::: Exercise data

(** What the two ingesting routes do with the result of the ingestion:
    lines 47 to 84 of the upload and 105 to 143 of the clone, which differ
    in the two texts, the source type and the source URL only. *)
Definition record_codebase
    (ingested : result (list pystr * list Metadata * list pystr))
    (nothing_found source_type : pystr) (source_url : option pystr)
    (processed : pystr) (name : pystr) (description : option pystr)
    (current_user : models.User.t) (s : Server Client)
  : Server Client * outcome schemas.CodebaseUploadResponse.t :=
  match ingested with
  | Raise e => (s, Throw (Uncaught e))
  | Ok (chunks, metadatas, ids) =>
      if bool_decide (chunks = [])
      then (s, Throw (HTTPException 400 nothing_found))
      else
        let collection_name :=
          create_collection_name lower unicode_isalnum encode md5 now
            (models.User.id current_user) name in
        let '(w, r) :=
          VectorStore_init Client get_or_create_collection collection_name
            (store s) in
        match r with
        | Raise e => (with_store s w, Throw (Uncaught e))
        | Ok vector_store =>
            let '(w, r) :=
              add_documents Client collection_add vector_store chunks
                metadatas ids w in
            match r with
            | Raise e => (with_store s w, Throw (Uncaught e))
            | Ok _ =>
                match file_paths metadatas with
                | Throw e => (with_store s w, Throw e)
                | Return paths =>
                    let unique_files :=
                      fold_left (fun acc x => set_add x acc) paths [] in
                    let file_count := Z.of_nat (length unique_files) in
                    let total_chunks := Z.of_nat (length chunks) in
                    let '(db, project) :=
                      add_project
                        (fun id =>
                           {| models.CodebaseProject.id := id;
                              models.CodebaseProject.user_id :=
                                models.User.id current_user;
                              models.CodebaseProject.name := name;
                              models.CodebaseProject.description :=
                                description;
                              models.CodebaseProject.source_type :=
                                source_type;
                              models.CodebaseProject.source_url :=
                                source_url;
                              models.CodebaseProject.vector_store_id :=
                                collection_name;
                              models.CodebaseProject.file_count :=
                                file_count;
                              models.CodebaseProject.total_chunks :=
                                total_chunks |})
                        (database s) in
                    ({| database := db; store := w; files := files s |},
                     Return
                       {| schemas.CodebaseUploadResponse.project_id :=
                            models.CodebaseProject.id project;
                          schemas.CodebaseUploadResponse.name :=
                            models.CodebaseProject.name project;
                          schemas.CodebaseUploadResponse.file_count :=
                            file_count;
                          schemas.CodebaseUploadResponse.total_chunks :=
                            total_chunks;
                          schemas.CodebaseUploadResponse.message :=
                            processed ++ str_of_Z file_count
                            ++ str " files into " ++ str_of_Z total_chunks
                            ++ str " chunks" |})
                end
            end
        end
  end.

(** [POST /codebase/upload]. *)
Definition upload_codebase (file : UploadFile) (name : pystr)
    (description : option pystr) (current_user : models.User.t)
    (s : Server Client)
  : Server Client * outcome schemas.CodebaseUploadResponse.t :=
  if negb (endswith (filename file) (str ".zip"))
  then (s, Throw (HTTPException 400 (str "Only ZIP files are supported")))
  else
    (* with tempfile.NamedTemporaryFile(delete=False, suffix='.zip') *)
    let s := with_files s ({[temp_path]} ∪ files s) in
    match read file with
    | Raise e => (s, Throw (Uncaught e))
    | Ok content =>
        match temp_write temp_path content with
        | Raise e => (s, Throw (Uncaught e))
        | Ok _ =>
            (* try *)
            let '(s, r) :=
              record_codebase
                (ingest_from_zip lower CodebaseIngestion_init
                   (fun zip_path extract_to => unzip content extract_to)
                   temp_dir temp_path)
                (str "No processable code files found in the ZIP")
                (str "upload") None (str "Successfully processed ")
                name description current_user s in
            (* finally: temp_path.unlink(missing_ok=True) *)
            (with_files s (files s ∖ {[temp_path]}), r)
        end
    end.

::::::

What the exercise asks:
Restate each record exactly as written.

Your response:
(** What the two ingesting routes do with the result of the ingestion:
    lines 47 to 84 of the upload and 105 to 143 of the clone, which differ
    in the two texts, the source type and the source URL only. *)
Definition record_codebase
    (ingested : result (list pystr * list Metadata * list pystr))
    (nothing_found source_type : pystr) (source_url : option pystr)
    (processed : pystr) (name : pystr) (description : option pystr)
    (current_user : models.User.t) (s : Server Client)
  : Server Client * outcome schemas.CodebaseUploadResponse.t :=
  match ingested with
  | Raise e => (s, Throw (Uncaught e))
  | Ok (chunks, metadatas, ids) =>
      if bool_decide (chunks = [])
      then (s, Throw (HTTPException 400 nothing_found))
      else
        let collection_name :=
          create_collection_name lower unicode_isalnum encode md5 now
            (models.User.id current_user) name in
        let '(w, r) :=
          VectorStore_init Client get_or_create_collection collection_name
            (store s) in
        match r with
        | Raise e => (with_store s w, Throw (Uncaught e))
        | Ok vector_store =>
            let '(w, r) :=
              add_documents Client collection_add vector_store chunks
                metadatas ids w in
            match r with
            | Raise e => (with_store s w, Throw (Uncaught e))
            | Ok _ =>
                match file_paths metadatas with
                | Throw e => (with_store s w, Throw e)
                | Return paths =>
                    let unique_files :=
                      fold_left (fun acc x => set_add x acc) paths [] in
                    let file_count := Z.of_nat (length unique_files) in
                    let total_chunks := Z.of_nat (length chunks) in
                    let '(db, project) :=
                      add_project
                        (fun id =>
                           {| models.CodebaseProject.id := id;
                              models.CodebaseProject.user_id :=
                                models.User.id current_user;
                              models.CodebaseProject.name := name;
                              models.CodebaseProject.description :=
                                description;
                              models.CodebaseProject.source_type :=
                                source_type;
                              models.CodebaseProject.source_url :=
                                source_url;
                              models.CodebaseProject.vector_store_id :=
                                collection_name;
                              models.CodebaseProject.file_count :=
                                file_count;
                              models.CodebaseProject.total_chunks :=
                                total_chunks |})
                        (database s) in
                    ({| database := db; store := w; files := files s |},
                     Return
                       {| schemas.CodebaseUploadResponse.project_id :=
                            models.CodebaseProject.id project;
                          schemas.CodebaseUploadResponse.name :=
                            models.CodebaseProject.name project;
                          schemas.CodebaseUploadResponse.file_count :=
                            file_count;
                          schemas.CodebaseUploadResponse.total_chunks :=
                            total_chunks;
                          schemas.CodebaseUploadResponse.message :=
                            processed ++ str_of_Z file_count
                            ++ str " files into " ++ str_of_Z total_chunks
                            ++ str " chunks" |})
                end
            end
        end
  end.

(** [POST /codebase/upload]. *)
Definition upload_codebase (file : UploadFile) (name : pystr)
    (description : option pystr) (current_user : models.User.t)
    (s : Server Client)
  : Server Client * outcome schemas.CodebaseUploadResponse.t :=
  if negb (endswith (filename file) (str ".zip"))
  then (s, Throw (HTTPException 400 (str "Only ZIP files are supported")))
  else
    (* with tempfile.NamedTemporaryFile(delete=False, suffix='.zip') *)
    let s := with_files s ({[temp_path]} ∪ files s) in
    match read file with
    | Raise e => (s, Throw (Uncaught e))
    | Ok content =>
        match temp_write temp_path content with
        | Raise e => (s, Throw (Uncaught e))
        | Ok _ =>
            (* try *)
            let '(s, r) :=
              record_codebase
                (ingest_from_zip lower CodebaseIngestion_init
                   (fun zip_path extract_to => unzip content extract_to)
                   temp_dir temp_path)
                (str "No processable code files found in the ZIP")
                (str "upload") None (str "Successfully processed ")
                name description current_user s in
            (* finally: temp_path.unlink(missing_ok=True) *)
            (with_files s (files s ∖ {[temp_path]}), r)
        end
    end.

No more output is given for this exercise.